The cars were apparently stored and never driven after they were added to the collection, mostly in the 2010s. The biggest question I had (apart from why white) was: Why collect 55 white Porsches and never drive them? Was it meant as an investment? Possibly—but I’d argue it wasn’t a very good one. For the collection’s seller, the auction sale probably wasn’t the windfall you’re imagining, because even as some of the individual cars in the collection increased in value, they had to have been offset by the massive costs of maintaining a gathering on this scale.

The headliner of the collection, a 2015 918 ‘Weissach’ Spyder in white (of course) with just 12 miles sold for $3,937,500, doubling the previous sale record for Porsche’s hybrid hypercar. When the 918 was new, it retailed for nearly a million dollars with the desirable Weissach package. If the seller was lucky enough to buy it new without a markup, that’s a substantial return.

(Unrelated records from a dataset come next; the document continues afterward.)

(* ===== verification/Stdlib.v ===== *)
(** * Random numbers, divisions and exit handlers of the C library (libc/src/stdlib/stdlib.c)

    The static variables [next] and [atexit_data] lie beside the process.
    [_exit] and [raise], which unistd.h and signal.h declare and nothing
    defines, are parameters, as are the functions that the program registers,
    the macro PATH_MAX that nothing defines, and the allocator of [realpath].
    A division traps (here [Fault]) when the divisor is 0 or the quotient
    does not fit, as the machine's does. *)

From S2P Require Import Libcall Libc LibcallProofs Prelude CMem MemFns CStr.

Record lib (W : Type) : Type := Lib {
  lib_proc : proc W; next : Z; handlers : list Z; count : Z;
}.
Arguments Lib {W} _ _ _ _.
Arguments lib_proc {W} _.
Arguments next {W} _.
Arguments handlers {W} _.
Arguments count {W} _.

Definition MAX_ATEXIT_HANDLERS : Z := 32.
Definition SIGABRT : Z := 6.

(** The library before [main]. *)
Definition new_lib {W} (p : proc W) : lib W := Lib p 1 (replicate 32 0) 0.

(** ** Integers *)

Section Division.
Context {S : Type}.

(** The machine's division of two [w]-bit integers. *)
Definition idiv (w numer denom : Z) : prog S (Z * Z) :=
  let quot := Z.quot numer denom in
  if (denom =? 0) || (2 ^ (w - 1) <=? quot) then fault else ret (quot, Z.rem numer denom).

Definition abs (x : Z) : prog S Z := ret (if x <? 0 then s32 (- x) else x).
Definition labs (x : Z) : prog S Z := ret (if x <? 0 then s64 (- x) else x).
Definition llabs (x : Z) : prog S Z := ret (if x <? 0 then s64 (- x) else x).

Definition div (numer denom : Z) : prog S (Z * Z) :=
  let* quot := idiv 32 numer denom in
  let* rem := idiv 32 numer denom in
  ret (fst quot, snd rem).
Definition ldiv (numer denom : Z) : prog S (Z * Z) :=
  let* quot := idiv 64 numer denom in
  let* rem := idiv 64 numer denom in
  ret (fst quot, snd rem).
Definition lldiv (numer denom : Z) : prog S (Z * Z) :=
  let* quot := idiv 64 numer denom in
  let* rem := idiv 64 numer denom in
  ret (fst quot, snd rem).
End Division.

Section Stdlib.
Context {W : Type} {RC : RawCalls W}.

Abbreviation lprog := (prog (lib W)).

Context (_exit : Z -> lprog unit) (raise : Z -> lprog Z).
(** Calling the function at an address. *)
Context (call : Z -> lprog unit).

Definition lib_mem {A} (p : prog mem A) : lprog A :=
  fun s => match on_mem p (lib_proc s) with
           | Ok (a, t) => Ok (a, Lib t (next s) (handlers s) (count s))
           | Fault => Fault
           | Spin => Spin
           end.

Definition with_next (x : Z) (s : lib W) : lib W := Lib (lib_proc s) x (handlers s) (count s).

(** ** Random numbers *)

Definition rand : lprog Z :=
  let* x := gets next in
  let x := u64 (u64 (x * 1103515245) + 12345) in
  modify (with_next x) ;;
  ret (u32 (x / 65536) mod 32768).

Definition srand (seed : Z) : lprog unit := modify (with_next seed).

Definition rand_r (seed : Z) : prog mem Z :=
  let* next_val := load32 seed in
  let next_val := u64 (u64 (next_val * 1103515245) + 12345) in
  store32 seed (u32 next_val) ;;
  ret (u32 (next_val / 65536) mod 32768).

(** ** The end of the program *)

Definition exit (status : Z) : lprog unit := _exit status.

Definition _Exit (status : Z) : lprog unit :=
  fun s => match Libcall.syscall (syscall_SYS_exit status) (lib_proc s) with
           | Ok (_, t) => Ok (tt, Lib t (next s) (handlers s) (count s))
           | Fault => Fault
           | Spin => Spin
           end.

Definition abort : lprog unit := raise SIGABRT ;; _exit (128 + SIGABRT).

Definition atexit (function : Z) : lprog Z :=
  let* s := get in
  if MAX_ATEXIT_HANDLERS <=? count s then ret (-1)
  else put (Lib (lib_proc s) (next s) (<[Z.to_nat (count s) := function]> (handlers s)) (count s + 1)) ;; ret 0.

Definition at_quick_exit (function : Z) : lprog Z := atexit function.

(** The body of the loops: the handler [i], unless it is null. *)
Definition run_handlers : lprog unit :=
  let* n := gets count in
  loop (fun i =>
    if 0 <=? i then
      let* f := getf (fun s => handlers s !! Z.to_nat i) in
      (if negb (f =? 0) then
         let* f := getf (fun s => handlers s !! Z.to_nat i) in call f
       else ret tt) ;;
      ret (Next (i - 1))
    else ret (Done tt)) (n - 1).

Definition quick_exit (status : Z) : lprog unit := run_handlers ;; _exit status.
Definition run_atexit_handlers : lprog unit := run_handlers.

(** ** The environment *)

Definition getenv (name : Z) : lprog Z := ret 0.
Definition putenv (string : Z) : lprog Z := ret 0.
Definition setenv (name value overwrite : Z) : lprog Z := ret 0.
Definition unsetenv (name : Z) : lprog Z := ret 0.
Definition clearenv : lprog Z := ret 0.

Definition system (command : Z) : lprog Z := if command =? 0 then ret 1 else ret 0.

Definition realpath (malloc : Z -> lprog Z) (PATH_MAX pathname resolved_path : Z) : lprog Z :=
  let* resolved_path := (if resolved_path =? 0 then malloc PATH_MAX else ret resolved_path) in
  if resolved_path =? 0 then ret 0
  else lib_mem (strcpy resolved_path pathname) ;; ret resolved_path.
End Stdlib.
(* ===== verification/DomSep.v ===== *)
(** * Separation logic for the objects of the DOM

    The state [dom] as a [Store], the access rules of [DomObj]'s operations,
    and the assertions for strings and for arrays of strings that the DOM and
    the HTML parser share. *)

From S2P Require Import Sep Prelude CMem Alloc DomObj Dom DomSpec.

Section DomSep.
Context {H : Type} `{LibcHeapLaws H} `{!Handlers H}.

#[export] Program Instance dom_store : Store (dom H) obj := {|
  store := objs;
  set_store := set_objs;
  sound s := used (heap s) (base.dom (objs s));
|}.
Next Obligation. done. Qed.
Next Obligation. intros m s Hm Hu. cbn. by rewrite Hm. Qed.

Abbreviation assn := (sprop obj).
Implicit Types (P Q : assn) (a p : Z).

(** ** Access *)

Lemma swp_get_obj a o (Q : obj -> assn) : a ↦ o ∗ (a ↦ o -∗ Q o) ⊢ swp (get_obj a) Q.
Proof using Type. exact (swp_load (S := dom H) a o Q). Qed.

Lemma swp_put_obj a o o' (Q : unit -> assn) : a ↦ o ∗ (a ↦ o' -∗ Q tt) ⊢ swp (put_obj a o') Q.
Proof using Type. exact (swp_store (S := dom H) a o o' Q). Qed.

Lemma swp_malloc n (Q : Z -> assn) : 0 < n ->
  (∀ p, ⌈0 < p⌉ -∗ p ↦ Raw n -∗ Q p) ⊢ swp (malloc n) Q.
Proof using Type.
  intros Hn. split=> σ HQ s σf Hd Hs Hw. apply wp_bind. unfold on_heap, wp at 1.
  pose proof (malloc_law _ _ n Hw Hn) as Hm. unfold wp in Hm.
  destruct (malloc_op n (heap s)) as [[p h]| |]; [|done..]. destruct Hm as (Hp & Hnin & Hu).
  apply not_elem_of_dom in Hnin. cbn in Hs, Hnin. rewrite Hs in Hnin. apply lookup_union_None in Hnin as [Hn1 Hn2].
  apply wp_bind. rewrite (proj2 (Z.eqb_neq p 0)); [|lia]. apply wp_modify, wp_ret. cbn.
  split; [by rewrite /= dom_insert_L|]. exists ({[p := Raw n]} ∪ σ). split.
  - apply map_disjoint_union_l. split; [by apply map_disjoint_singleton_l|done].
  - split; [by rewrite /= Hs -insert_union_singleton_l insert_union_l|].
    rewrite map_union_comm; [|by apply map_disjoint_singleton_l].
    specialize (HQ p ∅ (map_disjoint_empty_r _)). rewrite right_id_L in HQ.
    apply HQ; [split; done| |done]. by apply map_disjoint_singleton_r.
Qed.

Lemma swp_free a o (Q : unit -> assn) : a <> 0 -> a ↦ o ∗ Q tt ⊢ swp (free a) Q.
Proof using Type.
  intros Ha. split. intros σ (σ1 & σ2 & -> & Hd12 & -> & HQ) s σf Hd Hs Hw.
  unfold free. rewrite (proj2 (Z.eqb_neq a 0)) //.
  assert (objs s !! a = Some o) as Hao
    by (cbn in Hs; rewrite Hs; apply lookup_union_Some_l, lookup_union_Some_l, lookup_singleton_eq).
  apply map_disjoint_union_l in Hd as [Hd1 Hd2].
  apply map_disjoint_singleton_l in Hd12 as Ha2. apply map_disjoint_singleton_l in Hd1 as Haf.
  apply wp_bind. apply wp_getf with o; [done|]. apply wp_bind. unfold on_heap, wp at 1.
  pose proof (free_law _ _ a Hw (elem_of_dom_2 _ _ _ Hao)) as Hm. unfold wp in Hm.
  destruct (free_op a (heap s)) as [[[] h]| |]; [|done..]. apply wp_modify. split.
  - by rewrite /= dom_delete_L.
  - exists σ2. split; [done|]. split; [|done]. cbn in *. rewrite Hs -assoc_L -insert_union_singleton_l.
    apply delete_insert_id. by apply lookup_union_None.
Qed.

Lemma swp_free_null (Q : unit -> assn) : Q tt ⊢ swp (free 0) Q.
Proof using Type. apply swp_ret. Qed.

Other highlights included a 1997 ‘993’ Porsche 911 GT2, one of just 194 examples of Porsche’s last, rawest air-cooled turbocharged car, which sold for an astounding $2,397,500, and a 1973 911 Carrera RS 2.7 Lightweight, considered by many to be the greatest air-cooled Porsche ever, which brought $1,875,000. Okay‚ also impressive.

But other cars lost money, or barely kept up with inflation. These include a 1977 Porsche 924 Martini Edition which sold for $29,120, a 1990 Porsche 944 S2 Cab at $39,200, and a 1990 911 Targa at $134,400. The list goes on. And that’s before we consider the fixed and variable costs of maintaining this fleet. There are the obvious things like taxes and insurance, and then unknown costs of shipping and maintenance. Even (or especially) when not driven, cars still need fresh fluids, tires, and engine rubber to remain roadworthy.

Finally, in this case, the owner constructed or adapted a building specifically to house the cars, no doubt at a substantial cost. The lot notes also mention that while the cars weren’t driven, they were all started monthly. A collection of this size could easily employ one or more full-time staff just in coordinating maintenance and logistics.

Matt Farah of The Smoking Tire and Doug DeMuro of Cars & Bids opined about the collection on The Smoking Tire Podcast (timestamp 44:26, if you’re curious). “It’s like hoarding, but you’re rich enough to have people to clean,” said Farah. “There’s some sort of mental illness there,” DeMuro agreed, concluding, “so then you start hiring people, then you gotta build a space … he’s going to lose money on these cars no matter how much money they make [at auction,] because the cost to do all that is so significant.”

The two know what they’re talking about—in addition to being automotive journalists, Farah owns and runs Westside Collector Car Storage, a high-end car storage facility with two locations in Los Angeles, and DeMuro built Cars & Bids, a leading enthusiast car auction website. Both are also familiar with what goes into owning multiple cars personally, albeit on a much smaller scale.

It’s easy to see a collection like this and be wowed by its scale and grandeur, but pulling back the curtain reveals a less rosy picture—and likely, an unchecked obsessive-compulsive disorder. The undriven cars, the singular theme, the fact that the owner is selling it in its entirety just over a decade after beginning it—all the clues are there. I hope the owner of The White Collection got some enjoyment out of owning and not driving these cars, because the financial return almost certainly wasn’t worth the headache.

Subjectively speaking, the premise of the collection wasn’t very interesting, either. I mean, white? Arguably the least-interesting greyscale “color,” it’s hard to imagine these cars wouldn’t have looked better in iconic Porsche silver or stealthy black, to say nothing of the myriad of other, more inspired shades out there to paint a Porsche.

If you want to invest your money, buy stocks, bonds, mutual funds, or real estate. If you want to drive something awesome and have the means, pick up a fun car. Each is rarely if ever an analogue for the other, and we’re all better off treating them as separate concepts. And, as comedian and noted Porsche collector Jerry Seinfeld recently said, “Failure to enjoy is one of the greatest sins of life. When you get to heaven, if you’ve got the lowest-mileage Porsche, YOU LOSE!”